The Mosque Near Ground Zero reflects the same assumed privilege, doesn’t it? We must be more sensitive when the feelings at issue belong to mainstream Christiancentric Americans, than to other Americans . . .

But good for Fareed Zakaria!

Zakaria described the ADL’s decision to oppose the mosque as “bizarre” and asks:

“Does Foxman believe that bigotry is OK if people think they’re victims? Does the anguish of Palestinians, then, entitle them to be anti-Semitic?”

8 08 2010

Back to marriage and family specifically, here’s more on blind privilege:

Anthropologist Gayle Rubin has written brilliantly on how society divides us all into privileged in-groups and excluded and marginalized out-groups. Historically in the United States, heterosexual couples were the in-group — but particularly certain kinds of traditional heterosexual couples, where the man earned all the money, they had lots of kids, the family was well-to-do, the kids went on to be financially successful. . .

. . . perhaps the next step isn’t to, once again, expand the otherwise narrow definition of marriage, but to altogether abolish the false distinction between married families and other equally valid but unrecognized partnerships.

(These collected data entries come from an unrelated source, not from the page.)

(* ===== verification/Lifecycle.v ===== *)
(** * Closing a dialog: the life cycle of one stream

    [StreamTable] and [StreamLifecycle] of [session/src/state/session.rs]: a
    stream is playing until a close begins; a closing stream has at most one
    BYE request in flight, and every BYE carries a fresh CSeq. *)
From S2P Require Import Prelude.
Local Open Scope Z_scope.

Inductive AccessMode := Live | Back | Down | Talk.
#[export] Instance AccessMode_eq_dec : EqDecision AccessMode.
Proof. solve_decision. Defined.

Definition AccessMode_as_str (am : AccessMode) : string :=
  match am with Live => "live" | Back => "back" | Down => "down" | Talk => "talk" end.

Inductive StreamLifecycle :=
| Playing
| Closing (generation : Z) (inflight_seq : option Z) (last_error : option string).

Record StreamTable := {
  gmv_token_sets : gset string;
  st_device_id : string;
  st_channel_id : string;
  st_proxy_addr : string;
  st_stream_node_name : string;
  st_call_id : string;
  st_seq : Z;
  st_am : AccessMode;
  st_ssrc : Z;
  st_restored : bool;
  lifecycle : StreamLifecycle
}.

Definition with_lifecycle (l : StreamLifecycle) (t : StreamTable) : StreamTable := {|
  gmv_token_sets := gmv_token_sets t; st_device_id := st_device_id t;
  st_channel_id := st_channel_id t; st_proxy_addr := st_proxy_addr t;
  st_stream_node_name := st_stream_node_name t; st_call_id := st_call_id t;
  st_seq := st_seq t; st_am := st_am t; st_ssrc := st_ssrc t;
  st_restored := st_restored t; lifecycle := l |}.

Definition with_seq_lifecycle (s : Z) (l : StreamLifecycle) (t : StreamTable) : StreamTable := {|
  gmv_token_sets := gmv_token_sets t; st_device_id := st_device_id t;
  st_channel_id := st_channel_id t; st_proxy_addr := st_proxy_addr t;
  st_stream_node_name := st_stream_node_name t; st_call_id := st_call_id t;
  st_seq := s; st_am := st_am t; st_ssrc := st_ssrc t;
  st_restored := st_restored t; lifecycle := l |}.

Definition with_tokens (f : gset string -> gset string) (t : StreamTable) : StreamTable := {|
  gmv_token_sets := f (gmv_token_sets t); st_device_id := st_device_id t;
  st_channel_id := st_channel_id t; st_proxy_addr := st_proxy_addr t;
  st_stream_node_name := st_stream_node_name t; st_call_id := st_call_id t;
  st_seq := st_seq t; st_am := st_am t; st_ssrc := st_ssrc t;
  st_restored := st_restored t; lifecycle := lifecycle t |}.

Definition with_source (proxy node : string) (t : StreamTable) : StreamTable := {|
  gmv_token_sets := gmv_token_sets t; st_device_id := st_device_id t;
  st_channel_id := st_channel_id t; st_proxy_addr := proxy;
  st_stream_node_name := node; st_call_id := st_call_id t;
  st_seq := st_seq t; st_am := st_am t; st_ssrc := st_ssrc t;
  st_restored := st_restored t; lifecycle := lifecycle t |}.

(** ** The methods of [StreamTable] *)

Definition begin_close (generation : Z) (t : StreamTable) : bool * StreamTable :=
  match lifecycle t with
  | Closing _ _ _ => (false, t)
  | Playing => (true, with_lifecycle (Closing generation None None) t)
  end.

Definition take_bye (t : StreamTable) : option (Z * Z) * StreamTable :=
  match lifecycle t with
  | Playing => (None, t)
  | Closing generation (Some _) _ => (None, t)
  | Closing generation None err =>
      let seq := saturating_add 32 (st_seq t) 1 in
      (Some (generation, seq),
       with_seq_lifecycle seq (Closing generation (Some seq) err) t)
  end.

Definition mark_bye_failed (expected_generation expected_seq : Z) (reason : string)
    (t : StreamTable) : bool * StreamTable :=
  match lifecycle t with
  | Playing => (false, t)
  | Closing generation inflight_seq _ =>
      if bool_decide (generation <> expected_generation)
         || bool_decide (inflight_seq <> Some expected_seq)
      then (false, t)
      else (true, with_lifecycle (Closing generation None (Some reason)) t)
  end.

Definition is_closing (t : StreamTable) : bool :=
  match lifecycle t with Closing _ _ _ => true | Playing => false end.

Definition is_closing_generation (expected_generation : Z) (t : StreamTable) : bool :=
  match lifecycle t with
  | Closing generation _ _ => bool_decide (generation = expected_generation)
  | Playing => false
  end.

Definition closing_generation (t : StreamTable) : option Z :=
  match lifecycle t with Playing => None | Closing generation _ _ => Some generation end.

Definition last_error (t : StreamTable) : option string :=
  match lifecycle t with Playing => None | Closing _ _ e => e end.

(** ** Runs of one stream

    The calls other code makes on a table that stays in the map, with what
    each call returned. *)
Inductive bye_event :=
| EvBegin (generation : Z) (started : bool)
| EvTake (sent : option (Z * Z))
| EvFail (generation seq : Z) (matched : bool).

Inductive bye_step : StreamTable -> bye_event -> StreamTable -> Prop :=
| step_begin g t : bye_step t (EvBegin g (begin_close g t).1) (begin_close g t).2
| step_take t : bye_step t (EvTake (take_bye t).1) (take_bye t).2
| step_fail g s r t :
    bye_step t (EvFail g s (mark_bye_failed g s r t).1) (mark_bye_failed g s r t).2.

Inductive bye_run : StreamTable -> list bye_event -> StreamTable -> Prop :=
| run_nil t : bye_run t [] t
| run_cons t e t' es t'' : bye_step t e t' -> bye_run t' es t'' -> bye_run t (e :: es) t''.

(** The BYE requests a run sent, and the abstract view of it: the requests
    not answered by a failure report. *)
Fixpoint sent_byes (es : list bye_event) : list (Z * Z) :=
  match es with
  | [] => []
  | EvTake (Some b) :: es => b :: sent_byes es
  | _ :: es => sent_byes es
  end.

Fixpoint outstanding (pending : option (Z * Z)) (es : list bye_event) : list (Z * Z) :=
  match es with
  | [] => option_list pending
  | EvTake (Some b) :: es => option_list pending ++ outstanding (Some b) es
  | EvFail _ _ true :: es => outstanding None es
  | _ :: es => outstanding pending es
  end.

(** The request a table considers in flight. *)
Definition in_flight (t : StreamTable) : option (Z * Z) :=
  match lifecycle t with
  | Closing g (Some s) _ => Some (g, s)
  | _ => None
  end.

(** Well-formed: an in-flight CSeq is the table's current CSeq. *)
Definition bye_wf (t : StreamTable) : Prop :=
  in_width 32 (st_seq t) /\
  match in_flight t with Some (_, s) => s = st_seq t | None => True end.

Lemma bye_step_wf (t t' : StreamTable) (e : bye_event) : bye_step t e t' -> bye_wf t -> bye_wf t'.
Proof.
  intros [g t0|t0|g s r t0] [Hw Hf].
  - unfold begin_close, bye_wf, in_flight in *. cases; simpl; rewrite ?H; by split.
  - unfold take_bye, bye_wf, in_flight in *.
    destruct (lifecycle t0) as [|g' [s|] err] eqn:Hl; simpl; rewrite ?Hl; try by split.
    split; [|done]. apply saturating_add_bound; [lia|unfold in_width in Hw; lia|lia].
  - unfold mark_bye_failed, bye_wf, in_flight in *.
    destruct (lifecycle t0) as [|g' fl err] eqn:Hl; simpl; rewrite ?Hl; [by split|].
    destruct (_ || _); simpl; rewrite ?Hl; by split.
Qed.

Lemma bye_step_in_flight (t t' : StreamTable) (e : bye_event) :
  bye_step t e t' ->
  match e with
  | EvTake (Some b) => in_flight t = None /\ in_flight t' = Some b
  | EvFail g s true => in_flight t = Some (g, s) /\ in_flight t' = None
  | _ => in_flight t' = in_flight t
  end.
Proof.
  intros [g t0|t0|g s r t0]; unfold begin_close, take_bye, mark_bye_failed, in_flight.
  - destruct (lifecycle t0) eqn:Hl; simpl; by rewrite ?Hl.
  - destruct (lifecycle t0) as [|g' [s|] err] eqn:Hl; simpl; by rewrite ?Hl.
  - destruct (lifecycle t0) as [|g' fl err] eqn:Hl; simpl; [by rewrite Hl|].
    case_bool; simpl; rewrite ?Hl; try done.
    destruct (decide (g' = g)), (decide (fl = Some s)); simplify_eq/=; naive_solver.
Qed.

Lemma bye_step_seq (t t' : StreamTable) (e : bye_event) :
  bye_step t e t' -> bye_wf t ->
  match e with
  | EvTake (Some (_, s)) => s = st_seq t' /\ (st_seq t < umax 32 -> st_seq t' = st_seq t + 1)
                            /\ st_seq t <= st_seq t'
  | _ => st_seq t' = st_seq t
  end.
Proof.
  intros [g t0|t0|g s r t0] [Hw _]; unfold begin_close, take_bye, mark_bye_failed.
  - destruct (lifecycle t0) eqn:Hl; done.
  - destruct (lifecycle t0) as [|g' [s|] err] eqn:Hl; simpl; try done.
    unfold in_width in Hw. unfold saturating_add, umax. lia.
  - destruct (lifecycle t0) as [|g' fl err] eqn:Hl; simpl; [done|]. destruct (_ || _); done.
Qed.

Lemma bye_step_generation (t t' : StreamTable) (e : bye_event) (g : Z) :
  bye_step t e t' -> closing_generation t = Some g -> closing_generation t' = Some g.
Proof.
  intros [g0 t0|t0|g0 s r t0]; unfold closing_generation, begin_close, take_bye, mark_bye_failed.
  - destruct (lifecycle t0) eqn:Hl; simpl; by rewrite ?Hl.
  - destruct (lifecycle t0) as [|g' [s|] err] eqn:Hl; simpl; by rewrite ?Hl.
  - destruct (lifecycle t0) as [|g' fl err] eqn:Hl; simpl; [done|].
    destruct (_ || _); simpl; by rewrite ?Hl.
Qed.

Lemma bye_run_seq_lower (t t' : StreamTable) (es : list bye_event) :
  bye_run t es t' -> bye_wf t -> Z.of_nat (length (sent_byes es)) + st_seq t <= umax 32 ->
  Forall (fun b => st_seq t < b.2) (sent_byes es) /\
  st_seq t' = st_seq t + Z.of_nat (length (sent_byes es)).
Proof.
  induction 1 as [t|t e t1 es t2 Hstep Hrun IH]; intros Hwf Hb; [split; [constructor|simpl; lia]|].
  pose proof (bye_step_seq _ _ _ Hstep Hwf) as Hs.
  pose proof (bye_step_wf _ _ _ Hstep Hwf) as Hwf1.
  destruct e as [g b|[[g s]|]|g s b]; simpl in *.
  1,3,4: rewrite Hs in IH; by apply IH.
  destruct Hs as (-> & Hnext & _). rewrite Hnext in IH by lia.
  destruct IH as [Hall Heq]; [done|lia|]. split; [|lia].
  constructor; simpl; [lia|]. eapply Forall_impl; [done|]. intros ? ?. simpl in *. lia.
Qed.

(** Closing a dialog.  In every run of close, BYE and failure reports on
    one stream, at most one BYE is unanswered at any time (it is exactly the
    one the table records), and as long as the CSeq space is not exhausted
    every BYE carries a CSeq strictly greater than all earlier ones. *)
Theorem bye_single_flight (t t' : StreamTable) (es : list bye_event) :
  bye_run t es t' -> bye_wf t -> in_flight t = None ->
  Z.of_nat (length (sent_byes es)) + st_seq t <= umax 32 ->
  outstanding None es = option_list (in_flight t') /\
  StronglySorted (fun a b : Z * Z => a.2 < b.2) (sent_byes es).
Proof.
  intros Hrun Hwf Hnone. rewrite <- Hnone. clear Hnone. revert Hwf.
  induction Hrun as [t|t e t1 es t2 Hstep Hrun IH]; intros Hwf Hb; [split; [done|constructor]|].
  pose proof (bye_step_in_flight _ _ _ Hstep) as Hf.
  pose proof (bye_step_seq _ _ _ Hstep Hwf) as Hs.
  pose proof (bye_step_wf _ _ _ Hstep Hwf) as Hwf1.
  destruct e as [g b|[[g s]|]|g s [|]]; simpl in *.
  - rewrite Hf, Hs in IH. auto.
  - destruct Hs as (-> & Hnext & _), Hf as [-> Hf1]. rewrite Hf1 in IH. simpl.
    destruct IH as [Ho Hsort]; [done|lia|]. split; [done|].
    constructor; [done|]. eapply bye_run_seq_lower; [done|done|lia].
  - rewrite Hf, Hs in IH. auto.
  - destruct Hf as [_ Hf]. rewrite Hf, Hs in IH. auto.
  - rewrite Hf, Hs in IH. auto.
Qed.

Definition demo_table : StreamTable := {|
  gmv_token_sets := ∅; st_device_id := "device-id"; st_channel_id := "channel-id";
  st_proxy_addr := ""; st_stream_node_name := ""; st_call_id := "call-id"; st_seq := 7;
  st_am := Live; st_ssrc := 1001; st_restored := false; lifecycle := Playing |}.

Definition demo_run : list bye_event :=
  [EvBegin 11 true; EvTake (Some (11, 8)); EvFail 11 8 true; EvTake (Some (11, 9)); EvTake None].

Definition demo_end : StreamTable :=
  with_seq_lifecycle 9 (Closing 11 (Some 9) (Some "tcp closed"%string)) demo_table.

Lemma demo_run_ok : bye_run demo_table demo_run demo_end.
Proof.
  eapply run_cons; [exact (step_begin 11 _)|].
  eapply run_cons; [exact (step_take _)|].
  eapply run_cons; [exact (step_fail 11 8 "tcp closed" _)|].
  eapply run_cons; [exact (step_take _)|].
  eapply run_cons; [exact (step_take _)|]. exact (run_nil _).
Qed.

Lemma bye_single_flight_witness :
  outstanding None demo_run = [(11, 9)] /\
  StronglySorted (fun a b : Z * Z => a.2 < b.2) (sent_byes demo_run).
Proof.
  apply (bye_single_flight demo_table demo_end demo_run demo_run_ok).
  - split; [unfold in_width; simpl; lia|done].
  - reflexivity.
  - vm_compute. discriminate.
Defined.

(** A close keeps the generation it started with: once a stream is
    closing with generation [g], every later call leaves it closing with [g],
    and a second [begin_close] changes nothing. *)
Theorem close_generation_stable (t t' : StreamTable) (es : list bye_event) (g : Z) :
  bye_run t es t' -> closing_generation t = Some g ->
  closing_generation t' = Some g /\
  (forall g', begin_close g' t' = (false, t')) /\
  (forall g', is_closing_generation g' t' = bool_decide (g = g')).
Proof.
  intros Hrun Hg. assert (closing_generation t' = Some g) as Hg'.
  { clear -Hrun Hg. induction Hrun; [done|]. eauto using bye_step_generation. }
  split; [done|]. revert Hg'. unfold closing_generation, begin_close, is_closing_generation.
  destruct (lifecycle t'); naive_solver.
Qed.

Lemma close_generation_stable_witness :
  closing_generation demo_end = Some 11 /\
  (forall g', begin_close g' demo_end = (false, demo_end)) /\
  (forall g', is_closing_generation g' demo_end = bool_decide (11 = g')).
Proof.
  apply (close_generation_stable (begin_close 11 demo_table).2 demo_end
           [EvTake (Some (11, 8)); EvFail 11 8 true; EvTake (Some (11, 9)); EvTake None] 11).
  - eapply run_cons; [exact (step_take _)|].
    eapply run_cons; [exact (step_fail 11 8 "tcp closed" _)|].
    eapply run_cons; [exact (step_take _)|].
    eapply run_cons; [exact (step_take _)|]. exact (run_nil _).
  - reflexivity.
Defined.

No, that doesn’t mean I want to marry three women at the same time or a goat. It means that I think I should be able to decide what constitutes my family . . . The job of the state is to protect my family and our rights — not decide that two parents plus kids makes a family and everything else is an exception to the rule at best . . .

So, for instance, when the government of Canada was charged with expanding the country’s conventional definition of marriage to include recognition of gay and lesbian couples, a commission was appointed to study the best path to equality. The commission came back with a startling but sensible option: Get rid of marriage. Not at the religious/ceremonial level — you can still have your off-white dress and dance party — but at the governmental level. I would think anti-government conservatives would certainly agree that the government has no business telling me how or with whom to form a family.

For the rest of us who otherwise value the role of government in our lives, benefits and rights can as easily be based on family functions, not forms. If I am my best friend’s primary caregiver, then I should be able to sign up to be one of, say, three people who have hospital visitation rights. If I want my closest aunt to be my Social Security beneficiary, why should the government stop me from signing her up?

9 08 2010
Luke Holzmann

Interesting stuff, JJ! Thanks for linking.

I’ve read variations on the “get rid of marriage at the government level” argument before and it sounds like a reasonable solution. And while we’re doing that, we should fix the tax system too because that simplify things for the change. [smile]


9 08 2010

Nice to see you again, Luke, glad you’re still thinking about all this stuff. Health care too, not just taxes — unmarried girls/women have been legally (immorally imo) excluded from all sorts of coverage they might need and want, from getting pregnant and having a baby, to not getting pregnant and not having a baby.